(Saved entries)
# # #
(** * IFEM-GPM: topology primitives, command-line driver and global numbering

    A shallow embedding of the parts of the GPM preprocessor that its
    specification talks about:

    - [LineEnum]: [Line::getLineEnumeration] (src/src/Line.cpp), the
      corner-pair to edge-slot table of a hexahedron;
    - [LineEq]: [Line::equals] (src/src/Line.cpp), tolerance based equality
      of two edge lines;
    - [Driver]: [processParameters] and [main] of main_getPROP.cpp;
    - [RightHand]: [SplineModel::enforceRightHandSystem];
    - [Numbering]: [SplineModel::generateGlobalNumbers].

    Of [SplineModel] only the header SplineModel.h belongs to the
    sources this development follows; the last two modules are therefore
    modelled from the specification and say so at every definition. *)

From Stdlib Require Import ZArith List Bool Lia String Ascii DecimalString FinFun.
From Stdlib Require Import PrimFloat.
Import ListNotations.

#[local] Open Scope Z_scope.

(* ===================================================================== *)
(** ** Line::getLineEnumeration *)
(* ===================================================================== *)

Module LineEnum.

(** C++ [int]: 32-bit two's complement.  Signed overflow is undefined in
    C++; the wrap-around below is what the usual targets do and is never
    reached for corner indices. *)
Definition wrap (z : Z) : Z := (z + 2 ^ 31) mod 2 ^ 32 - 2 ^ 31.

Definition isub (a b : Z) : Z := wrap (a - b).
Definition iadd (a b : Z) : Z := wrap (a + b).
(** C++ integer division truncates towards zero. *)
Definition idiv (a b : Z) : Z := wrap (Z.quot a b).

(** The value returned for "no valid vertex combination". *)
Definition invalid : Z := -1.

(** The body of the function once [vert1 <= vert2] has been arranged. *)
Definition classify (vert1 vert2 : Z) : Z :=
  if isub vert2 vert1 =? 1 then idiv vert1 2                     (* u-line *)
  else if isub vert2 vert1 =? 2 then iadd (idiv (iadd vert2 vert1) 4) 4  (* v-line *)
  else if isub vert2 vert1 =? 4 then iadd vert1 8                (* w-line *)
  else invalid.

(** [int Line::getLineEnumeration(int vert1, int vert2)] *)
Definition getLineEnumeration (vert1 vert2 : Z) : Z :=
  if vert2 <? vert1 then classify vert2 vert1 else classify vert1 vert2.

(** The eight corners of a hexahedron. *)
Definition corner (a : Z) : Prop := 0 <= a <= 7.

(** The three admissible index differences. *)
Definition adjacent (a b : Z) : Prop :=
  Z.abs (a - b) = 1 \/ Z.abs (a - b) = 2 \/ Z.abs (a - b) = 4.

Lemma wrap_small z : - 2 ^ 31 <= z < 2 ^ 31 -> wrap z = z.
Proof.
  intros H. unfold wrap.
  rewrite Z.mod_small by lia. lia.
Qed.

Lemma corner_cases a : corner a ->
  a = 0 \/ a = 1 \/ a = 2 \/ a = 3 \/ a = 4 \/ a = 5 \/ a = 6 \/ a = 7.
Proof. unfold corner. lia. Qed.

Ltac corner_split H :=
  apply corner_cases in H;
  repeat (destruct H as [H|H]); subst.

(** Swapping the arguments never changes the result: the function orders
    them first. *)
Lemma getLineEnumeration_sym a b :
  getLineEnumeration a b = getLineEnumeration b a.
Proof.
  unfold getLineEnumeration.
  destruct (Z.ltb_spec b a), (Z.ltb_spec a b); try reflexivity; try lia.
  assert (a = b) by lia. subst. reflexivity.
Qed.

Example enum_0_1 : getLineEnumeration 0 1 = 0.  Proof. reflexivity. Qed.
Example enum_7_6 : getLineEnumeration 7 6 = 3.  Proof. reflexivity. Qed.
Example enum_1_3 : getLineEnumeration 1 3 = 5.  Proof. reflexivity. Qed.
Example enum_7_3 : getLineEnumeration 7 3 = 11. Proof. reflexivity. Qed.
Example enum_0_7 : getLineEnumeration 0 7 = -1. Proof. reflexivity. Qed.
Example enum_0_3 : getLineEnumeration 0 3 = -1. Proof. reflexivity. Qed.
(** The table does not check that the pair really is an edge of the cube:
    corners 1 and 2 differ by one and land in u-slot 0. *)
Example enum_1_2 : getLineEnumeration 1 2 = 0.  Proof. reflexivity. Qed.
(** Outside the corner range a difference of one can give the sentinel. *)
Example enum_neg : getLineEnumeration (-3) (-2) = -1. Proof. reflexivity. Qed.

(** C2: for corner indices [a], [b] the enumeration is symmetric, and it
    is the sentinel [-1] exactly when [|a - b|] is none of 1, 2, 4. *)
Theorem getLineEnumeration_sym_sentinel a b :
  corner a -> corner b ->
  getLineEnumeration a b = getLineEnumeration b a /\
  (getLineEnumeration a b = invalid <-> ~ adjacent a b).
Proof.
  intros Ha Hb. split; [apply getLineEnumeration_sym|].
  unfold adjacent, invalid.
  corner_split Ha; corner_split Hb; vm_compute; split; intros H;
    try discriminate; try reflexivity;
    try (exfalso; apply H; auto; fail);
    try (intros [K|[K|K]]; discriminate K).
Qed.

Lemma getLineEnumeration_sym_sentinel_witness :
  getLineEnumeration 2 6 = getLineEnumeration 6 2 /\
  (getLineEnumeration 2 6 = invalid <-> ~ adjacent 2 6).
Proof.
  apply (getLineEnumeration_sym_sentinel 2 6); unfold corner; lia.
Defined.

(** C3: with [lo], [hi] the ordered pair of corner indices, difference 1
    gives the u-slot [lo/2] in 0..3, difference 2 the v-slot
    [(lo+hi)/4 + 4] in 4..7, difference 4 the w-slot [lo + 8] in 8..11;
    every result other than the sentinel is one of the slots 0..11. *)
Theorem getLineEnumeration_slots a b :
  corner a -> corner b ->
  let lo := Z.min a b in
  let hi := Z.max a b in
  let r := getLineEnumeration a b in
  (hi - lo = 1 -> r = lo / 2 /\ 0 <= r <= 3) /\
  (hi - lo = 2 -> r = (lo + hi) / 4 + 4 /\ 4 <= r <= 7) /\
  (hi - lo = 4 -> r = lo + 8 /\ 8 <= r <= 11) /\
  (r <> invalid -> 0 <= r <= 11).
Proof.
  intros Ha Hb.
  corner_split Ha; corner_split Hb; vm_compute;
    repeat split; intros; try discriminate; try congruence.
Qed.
# # #
**Exercise aim**
Your reply should consist of one number: how many lines above contain the word "edge".

**Finished task**
3